Letting the fringe organisations lead the chorus and campaign for a Hindu nation is BJP's strategy. Silence is a weapon that can be jettisoned at an opportune time after the chorus gets adequate traction.
Both the BJP and the VHP have distanced themselves from the Goa conclave.
It's a show of political ambivalence that exposes the dark side of the BJP government at the Centre. It portends ominous signs.
The ambivalence is no longer convincing. In the last three years since the Modi government came to power, the BJP's stated agenda - hiding the party's real self - has been exposed and continues to be exposed.
The BJP and the government have adopted the fringe group's agenda on cow and beef, leading to mass lynching of Muslims. The agenda of silencing dissenting voices that have sometimes resulted in killings of writers and rationalists have exposed the ruling party's virtual acquiescence.
The protection of the cow and the ban on beef are important building blocks of the making of a Hindu rashtra - as is the well-planned demonisation of minorities.
In a significant move to adopt the fringe groups' agenda, the BJP cast aside the mask by appointing Yogi Adityanath, who has always unabashedly espoused the cause of making India a Hindu rashtra, as UP's chief minister.
Even as the Modi government is unmistakably exposing its true intention, one must know that the dream of declaring India a Hindu nation will entail changes to the basic structure of the Constitution. The current party position in Parliament doesn't allow the required amendments.

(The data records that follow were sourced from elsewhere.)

Lemma done_by_cons c e s st td : done_by c (Boot st td (e :: did s)) = if decide (e.1 = c) then done_by c s ++ [e.2] else done_by c s.
Proof. unfold done_by. cbn [did]. rewrite filter_cons. destruct (decide (e.1 = c)); [|done]. cbn [fmap list_fmap]. by rewrite reverse_cons. Qed.
Lemma binv_reach s : breach s -> binv s.
Proof.
  induction 1 as [|s s' _ [Ho Hs Hw] Hstep]; [split; [done|done|set_solver]|].
  inversion Hstep as [? c a l Hc Ht Ha]; subst. split.
  - intros c' Hc'. rewrite done_by_cons. cbn [fst snd todo]. destruct (decide (c = c')) as [->|Hne].
    + rewrite upd_eq, <- app_assoc. cbn [app]. rewrite <- Ht. by apply Ho.
    + rewrite upd_ne by done. by apply Ho.
  - cbn [started did]. rewrite orb_true_iff, bool_decide_eq_true. intros [Hst| ->]; [right; by apply Hs|].
    enough (c = 0) as -> by left. specialize (Ho c Hc). rewrite Ht in Ho. unfold main in Ho.
    destruct (Z.eqb_spec c 0); [done|]. exfalso.
    assert (SetStarted ∈ done_by c s ++ SetStarted :: l) as Hin by set_solver. rewrite Ho in Hin. set_solver.
  - cbn [started did]. intros c' a' [[= -> ->]|Hin]%elem_of_cons Hne; [|by rewrite (Hw _ _ Hin Hne)].
    destruct (done_by c s) as [|x xs] eqn:Ed.
    + specialize (Ho c Hc). rewrite Ed, Ht in Ho. unfold main in Ho. rewrite (proj2 (Z.eqb_neq _ _)) in Ho by done.
      injection Ho as -> _. by rewrite Ha.
    + assert (x ∈ done_by c s) as Hx by (rewrite Ed; left). unfold done_by in Hx.
      apply elem_of_reverse, list_elem_of_fmap in Hx as ([c' x'] & -> & [Hc' Hin]%list_elem_of_filter). cbn in Hc'. subst c'.
      by rewrite (Hw _ _ Hin Hne).
Qed.
Lemma breach_at s l1 e l2 : breach s -> did s = l1 ++ e :: l2 -> exists s0 s1, breach s0 /\ breach s1 /\ did s0 = l2 /\ did s1 = e :: l2.
Proof.
  intros Hr. revert l1. induction Hr as [|s s' Hr IH Hstep]; intros l1 E; [by destruct l1|].
  destruct l1 as [|e' l1]; [|inversion Hstep; subst; injection E as _ E; by apply (IH l1)].
  exists s, s'. split; [done|]. split; [by eapply breach_step|]. split; [|done]. inversion Hstep; subst. by injection E as _ ->.
Qed.
Lemma prepared_done l l' : l ++ l' = prepared ++ [SetStarted; Scheduler] -> SetStarted ∈ l -> forall x, x ∈ prepared -> x ∈ l.
Proof.
  intros E Hin x Hx. destruct (decide (length prepared <= length l)%nat) as [Hl|Hl].
  - apply app_eq_inv in E as [(k & -> & _)|(k & Hk & _)]; [set_solver|]. rewrite Hk, length_app in Hl.
    destruct k; [|cbn [length] in Hl; lia]. rewrite app_nil_r in Hk. by rewrite <- Hk.
  - exfalso. apply app_eq_inv in E as [(k & -> & _)|(k & Hk & _)]; [rewrite length_app in Hl; lia|].
    assert (SetStarted ∈ prepared) as Hp by (rewrite Hk; set_solver). unfold prepared in Hp. set_solver.
Qed.

(** C19. Every action of another hart comes after the whole initialisation by hart 0: in
    every interleaving of the harts, when a hart other than 0 does anything, such as
    turning on paging with the kernel's page table, hart 0 has done all of its
    initialisations before it, and every hart does its actions in the order of main. *)
Theorem main_initialises_first s l1 c a l2 :
  breach s -> did s = l1 ++ (c, a) :: l2 -> c <> 0 ->
  (forall x, x ∈ prepared -> (0, x) ∈ l2) /\ (forall h, 0 <= h < NCPU -> done_by h s ++ todo s h = main h).
Proof.
  intros Hr E Hc. split; [|exact (bi_order _ (binv_reach _ Hr))].
  destruct (breach_at _ _ _ _ Hr E) as (s0 & s1 & R0 & R1 & E0 & E1). intros x Hx.
  pose proof (binv_reach _ R0) as [Ho _ _]. pose proof (binv_reach _ R1) as [_ Hs Hw].
  assert ((0, SetStarted) ∈ l2) as Hss.
  { assert ((0, SetStarted) ∈ (c, a) :: l2) as Hin by (rewrite <- E1; apply Hs, (Hw c a); [rewrite E1; left|done]).
    apply elem_of_cons in Hin as [[= <- _]|]; done. }
  assert (forall y, y ∈ done_by 0 s0 <-> (0, y) ∈ l2) as Hd.
  { intros y. unfold done_by. rewrite E0, elem_of_reverse, list_elem_of_fmap. split.
    - intros ([c' y'] & -> & [Hc' Hin]%list_elem_of_filter). cbn in Hc'. by subst.
    - intros Hin. exists (0, y). split; [done|]. by apply list_elem_of_filter. }
  apply Hd. apply (prepared_done (done_by 0 s0) (todo s0 0)); [apply (Ho 0); unfold NCPU; lia|by apply Hd|done].
Qed.
(** A run given by the harts that act. *)
Fixpoint brun (l : list Z) (s : boot) : option boot :=
  match l with
  | [] => Some s
  | c :: l =>
      match todo s c with
      | a :: t => if bool_decide (0 <= c < NCPU) && (negb (bool_decide (a = AwaitStarted)) || started s)
                  then brun l (Boot (started s || bool_decide (a = SetStarted)) (upd (todo s) c t) ((c, a) :: did s)) else None
      | [] => None
      end
  end.
Lemma brun_reach l : forall s s', breach s -> brun l s = Some s' -> breach s'.
Proof.
  induction l as [|c l IH]; intros s s' Hr; cbn [brun]; [by intros [= <-]|]. destruct (todo s c) as [|a t] eqn:Et; [done|].
  destruct (bool_decide_reflect (0 <= c < NCPU)) as [Hc|]; [|done]. cbn [andb]. destruct (_ || started s) eqn:E; [|done]. apply IH.
  eapply breach_step; [exact Hr|]. apply bstep_act; [done|done|]. intros ->. by rewrite bool_decide_eq_true_2 in E.
Qed.
Lemma main_initialises_first_witness : exists s l2, breach s /\ did s = [] ++ (1, AwaitStarted) :: l2 /\ (0, Kinit) ∈ l2.
Proof.
  destruct (brun (replicate 18 0 ++ [1]) boot0) as [s|] eqn:E; [|vm_compute in E; discriminate].
  assert (breach s) as Hr by (apply (brun_reach _ _ _ breach_0 E)).
  exists s, (tail (did s)). split; [exact Hr|]. assert (did s = [] ++ (1, AwaitStarted) :: tail (did s)) as Ed.
  { vm_compute in E. injection E as <-. reflexivity. }
  split; [exact Ed|]. apply (main_initialises_first s [] 1 AwaitStarted (tail (did s)) Hr Ed); [discriminate|].
  unfold prepared. repeat first [apply list_elem_of_here | apply list_elem_of_further].
Defined.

RSS ideologues have made no secret of their desire to bring about the "required changes" to the Constitution. Last year, a prominent RSS ideologue and chairman of the Indira Gandhi National Centre for the Arts (IGNCA) Ram Bahadur Rai spoke on the need to amend the Constitution.
In an interview to Outlook magazine, Rai said that the 16th Lok Sabha should be converted into a Constituent Assembly.
He said the Constitution had outlived its utility and is not suited to the times we live in. The Constitution, he said, is a "new testament of our slavery."
In his view, the Constituent Assembly, which drafted the Constitution, was unrepresentative.
RSS leaders have repeatedly hammered the need for changing the Constitution. They have often demanded that "a Constitution more suited to the ethos and genius of this country should be adopted" to represent the "unique oneness" of India.
The word and the concept that has most riled BJP and RSS leaders is "secular", more so because the word was not part of the Constitution that was adopted in 1950. Words such as secular and socialist were inserted into the Preamble in 1976 through a constitutional amendment.
Ramesh Shinde, a spokesman for the HJS, has given interviews in which he has boasted that the idea of declaring India a Hindu rashtra is no longer academic. With a friendly government in New Delhi, he said, "it's our best chance".
Removing words "secular and socialist" would be the first step towards a Hindu nation, Shinde has stated.
RSS and BJP are working incrementally on the way to realise their goal of a Hindu rashtra.
During the incremental process, the groups that pass off as fringe take the centre stage while the mainstream maintains silence.
The fringe has been emboldened as never before since the Modi government won power.
Politics of ambivalence has to be recognised in time and fought with conceptual clarity and strategy.